Convert scholarly identifiers across registries, for example from PMID to DOI.

Usage

id_convert(
  x,
  to = scholidonline_types(),
  from = NULL,
  provider = c("auto", .scholidonline_providers()),
  ...,
  quiet = FALSE
)

Arguments

x

A character vector of scholarly identifiers.

to

A single target identifier type string, such as "doi" or "pmid". See scholidonline_types() for all supported values.

from

A single source identifier type string, or NULL to infer the source type for each element of x.

provider

A single provider string specifying which online service to use for the conversion. Use "auto" to use the default provider for the requested conversion. In most cases, "auto" is appropriate.

...

Reserved for future provider-specific arguments.

quiet

A single logical value; if TRUE, suppress provider warnings and messages where possible.

Details

Only some source/target type pairs are supported. Use scholidonline_capabilities() with operation = "convert" (or filter the returned table) to see which conversions are available and which providers implement them.

Value

A character vector of converted identifiers. Elements that cannot be identified, normalized, or converted return NA_character_.

Examples


  id_convert("12345678", to = "doi", from = "pmid")
  id_convert("10.1038/nature12373", to = "pmid", from = "doi")

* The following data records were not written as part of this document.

Lemma cell_Subscribe_inv r ctx fn w u w' :
  cell_Subscribe r ctx fn w = Some (u, w') →
  ∃ rg, registry_of r w = Some rg
    ∧ u = UnsubCell r (nextID rg)
    ∧ registry_of r w' = Some (registry_Subscribe ctx fn rg).2
    ∧ (∀ r', r' ≠ r → registry_of r' w' = registry_of r' w)
    ∧ trace w' = trace w ∧ effects w' = effects w
    ∧ view_of w' = view_of w.
Proof.
  destruct r as [s|c]; simpl.
  - unfold signal_Subscribe. destruct (signals w !! s) as [sg|] eqn:Hs; [|done].
    intros [= <- <-]. exists (s_reg sg). simpl. rewrite lookup_insert_eq. simpl.
    repeat split; try done.
    + intros [s'|c'] Hne; simpl; [|done]. rewrite lookup_insert_ne; [done|congruence].
    + unfold view_of. simpl. rewrite fmap_insert. simpl.
      apply insert_id. by rewrite lookup_fmap, Hs.
  - unfold computed_Subscribe. destruct (computeds w !! c) as [cp|] eqn:Hc; [|done].
    intros [= <- <-]. exists (c_reg cp). simpl. rewrite lookup_insert_eq. simpl.
    repeat split; try done.
    intros [s'|c'] Hne; simpl; [done|]. rewrite lookup_insert_ne; [done|congruence].
Qed.

Lemma registry_of_store r s sg v w :
  signals w !! s = Some sg →
  registry_of r (set_signals (insert s (s_with_value v sg)) w) = registry_of r w.
Proof.
  intros Hs. destruct r as [s'|c']; simpl; [|done].
  destruct (decide (s = s')) as [->|Hne].
  - by rewrite lookup_insert_eq, Hs.
  - by rewrite lookup_insert_ne.
Qed.

Section ClientSteps.
Variable rank : N → N.
Variable chain_depth : nat.

Lemma mutate_registry m r w :
  registry_of r (mutate rank chain_depth m w) = registry_of r w.
Proof.
  destruct (mutate_inv rank chain_depth m w) as [->|(sg & Hs & _ & ->)]; [done|].
  rewrite (rtc_prim_registry _ _ _ r
             (signal_notifySubscribers_prims rank chain_depth _ _ _ _)).
  by apply registry_of_store.
Qed.

Lemma apply_op_registry o r w rg :
  registry_of r w = Some rg →
  ∃ rg', registry_of r (apply_op rank chain_depth o w) = Some rg'
    ∧ registry_step rg rg'.
Proof.
  intros Hr. destruct o as [m|c|r' ctx fn|u|r' id]; simpl.
  - exists rg. rewrite mutate_registry. split; [done|by left].
  - exists rg. split; [|by left].
    destruct (computed_Get c w) as [[v w']|] eqn:HG; [|done].
    rewrite (prim_registry any_cell w w' r); [done|]. by eapply prim_get.
  - destruct (cell_Subscribe r' ctx fn w) as [[u w']|] eqn:HS.
    + apply cell_Subscribe_inv in HS as (rg0 & Hr0 & _ & Hr' & Hother & _).
      destruct (decide (r = r')) as [->|Hne].
      * rewrite Hr in Hr0. injection Hr0 as <-. eexists. split; [exact Hr'|].
        right; left. by exists ctx, fn.
      * exists rg. rewrite Hother by done. split; [done|by left].
    + exists rg. split; [done|by left].
  - destruct u as [|r' id|k]; simpl; rewrite ?registry_of_emit;
      try (exists rg; split; [done|by left]).
    rewrite registry_of_update. destruct (decide (r = r')) as [->|Hne].
    + rewrite Hr. simpl. eexists. split; [done|]. right; right; left. by exists id.
    + exists rg. split; [done|by left].
  - rewrite registry_of_update. destruct (decide (r = r')) as [->|Hne].
    + rewrite Hr. simpl. eexists. split; [done|]. right; right; right. by exists id.
    + exists rg. split; [done|by left].
Qed.

Lemma apply_ops_invariant (P : N → registry → Prop) os r w rg k :
  (∀ k rg rg', registry_step rg rg' → P (N.succ k) rg → P k rg') →
  registry_of r w = Some rg → P (k + N.of_nat (length os)) rg →
  ∃ rg', registry_of r (apply_ops rank chain_depth os w) = Some rg' ∧ P k rg'.
Proof.
  intros Hstep. unfold apply_ops. revert w rg.
  induction os as [|o os IH]; intros w rg Hr HP; simpl.
  { exists rg. split; [done|]. simpl in HP. by rewrite N.add_0_r in HP. }
  destruct (apply_op_registry o r w rg Hr) as (rg1 & Hr1 & Hs1).
  apply (IH _ rg1 Hr1). apply (Hstep _ rg rg1 Hs1).
  replace (N.succ (k + N.of_nat (length os)))
    with (k + N.of_nat (length (o :: os))); [done|]. simpl. lia.
Qed.

End ClientSteps.

Lemma retired_mono k k' id rg : k' ≤ k → retired k id rg → retired k' id rg.
Proof. intros Hk (H1 & H2 & H3). repeat split; try done; by eapply fresh_for_mono. Qed.

Lemma update_registry_id r f w rg :
  registry_of r w = Some rg → f rg = rg → update_registry r f w = w.
Proof.
  intros Hr Hf. destruct r as [s|c]; simpl in *.
  - destruct w as [sigs comps effs tr]; unfold set_signals; simpl in *. f_equal.
    apply alter_id. intros sg Hsg. rewrite Hsg in Hr. injection Hr as <-.
    rewrite Hf. by destruct sg.
  - destruct w as [sigs comps effs tr]; unfold set_computeds; simpl in *. f_equal.
    apply alter_id. intros cp Hcp. rewrite Hcp in Hr. injection Hr as <-.
    rewrite Hf. by destruct cp.
Qed.

(** ** Unsubscribe *)

Lemma unsubscribe_closure_returns id rg :
  unsubscribe_closure id rg = Returned (registry_unsubscribe id rg).
Proof.
  unfold unsubscribe_closure, registry_unsubscribe, close_done.
  by destruct (watchers rg !! id).
Qed.

(** C10. The closure [Subscribe] returns (on a Reactive or a Derived Cell),
    in any history of fewer than 2^64 client operations: the subscription
    is registered under the id the closure holds; a call of the closure
    deletes that id from the cell's subscriber map and changes no other
    entry nor any other cell; the closure never panics, because it closes
    [done] only when it finds it open; once it has been called, a later
    call finds the id absent and [done] closed and changes nothing at all,
    whatever was subscribed in between. *)
Theorem Unsubscribe_idempotent rank chain_depth r ctx fn w0 u w1 os1 os2 :
  cell_Subscribe r ctx fn w0 = Some (u, w1) →
  N.of_nat (length os1 + length os2) < uint64_modulus →
  let w2 := apply_ops rank chain_depth os1 w1 in
  let w3 := call_unsubscribe u w2 in
  let w4 := apply_ops rank chain_depth os2 w3 in
  ∃ id, u = UnsubCell r id
    ∧ subs_of r w1 !! id = Some fn
    ∧ subs_of r w3 = delete id (subs_of r w2)
    ∧ (∀ r', r' ≠ r → registry_of r' w3 = registry_of r' w2)
    ∧ (∀ rg, unsubscribe_closure id rg = Returned (registry_unsubscribe id rg))
    ∧ (∃ rg, registry_of r w4 = Some rg
         ∧ subscribers rg !! id = None ∧ watchers rg !! id = None)
    ∧ call_unsubscribe u w4 = emit [EvUnsubscribe u] w4.
Proof.
  intros HS Hlen w2 w3 w4.
  apply cell_Subscribe_inv in HS as (rg0 & Hr0 & -> & Hr1 & _).
  exists (nextID rg0). split; [done|].
  split. { unfold subs_of. rewrite Hr1. simpl. by rewrite lookup_insert_eq. }
  pose proof (fresh_for_Subscribe ctx fn rg0) as Hfresh.
  destruct (apply_ops_invariant rank chain_depth (λ k, fresh_for k (nextID rg0))
              os1 r w1 _ (uint64_modulus - 1 - N.of_nat (length os1))
              (λ k, fresh_for_step k (nextID rg0)) Hr1) as (rg2 & Hr2 & Hf2).
  { eapply fresh_for_mono; [|exact Hfresh]. rewrite uint64_modulus_eq in *. lia. }
  fold w2 in Hr2.
  assert (registry_of r w3 = Some (registry_unsubscribe (nextID rg0) rg2)) as Hr3.
  { subst w3. simpl. rewrite registry_of_emit, registry_of_update, decide_True by done.
    by rewrite Hr2. }
  split. { unfold subs_of. by rewrite Hr3, Hr2. }
  split.
  { intros r' Hne. subst w3. simpl.
    by rewrite registry_of_emit, registry_of_update, decide_False. }
  destruct (apply_ops_invariant rank chain_depth (λ k, retired k (nextID rg0))
              os2 r w3 _ 0 (λ k, retired_step k (nextID rg0)) Hr3) as (rg4 & Hr4 & Hret).
  { eapply retired_mono; [|by apply retired_unsubscribe].
    rewrite uint64_modulus_eq in *. lia. }
  fold w4 in Hr4. split; [intros rg; apply unsubscribe_closure_returns|]. split.
  { exists rg4. split; [done|]. by destruct Hret as (? & ? & _). }
  simpl.
  by rewrite (update_registry_id r _ w4 rg4 Hr4 (registry_unsubscribe_retired _ _ _ Hret)).
Qed.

Check whether scholarly identifiers exist

Description

Check whether scholarly identifiers are found in their respective registries.

Usage

id_exists(
  x,
  type = c("auto", scholidonline_types()),
  provider = c("auto", .scholidonline_providers()),
  ...,
  quiet = FALSE
)

Arguments

x

A character vector of identifiers.

type

A single identifier type string, or "auto" to infer the type for each element of x. See scholidonline_types() for supported values.

provider

A single provider string specifying which online service to use for the lookup. Use "auto" to use the default provider for the resolved identifier type. In most cases, "auto" is appropriate.

...

Reserved for future provider-specific arguments.

quiet

A single logical value; if TRUE, suppress provider warnings and messages where possible.

Details

Existence checking is not available for every identifier type supported by scholid. Use scholidonline_capabilities() to see which types support the exists operation and which providers implement it.

type must be a single value or "auto". For mixed identifier columns, omit type or use type = "auto" so each element is classified separately.

Value

A logical vector. TRUE indicates that the identifier was found, FALSE indicates that it was not found, and NA indicates that the input could not be identified, normalized, or checked reliably.

Examples


  id_exists("10.1038/nature12373", type = "doi")
  id_exists(c("31452104", "PMC6784763"))



Description

Return identifiers that external registries link to the same scholarly record or to a closely corresponding version of it.

Usage

id_links(
  x,
  type = c("auto", scholidonline_types()),
  provider = c("auto", .scholidonline_providers()),
  ...,
  quiet = FALSE
)

Arguments

x

A character vector of identifiers.

type

A single identifier type string, or "auto" to infer the type for each element of x. See scholidonline_types() for supported values.

provider

A single provider string specifying which online service to use. Use "auto" to use the default provider for the resolved identifier type. In most cases, "auto" is appropriate.

...

Reserved for future provider-specific arguments.

quiet

A single logical value; if TRUE, suppress provider warnings and messages where possible.

Details

id_links() is vectorized over x and returns a long data.frame with one row per discovered identifier link.

Typical links include DOI <-> PMID, DOI <-> PMCID, PMID <-> PMCID, arXiv ID <-> DOI, ORCID -> DOI for works recorded in ORCID, and OpenAlex work -> DOI, PMID, or PMCID where present in the OpenAlex record.

Link discovery is not available for every supported identifier type; use scholidonline_capabilities() to check whether links is supported.

Only identifier links explicitly exposed by the queried provider are returned. id_links() does not retrieve general metadata or broader related records unless the provider represents them as direct identifier links.

Trivial self-links are excluded from the result.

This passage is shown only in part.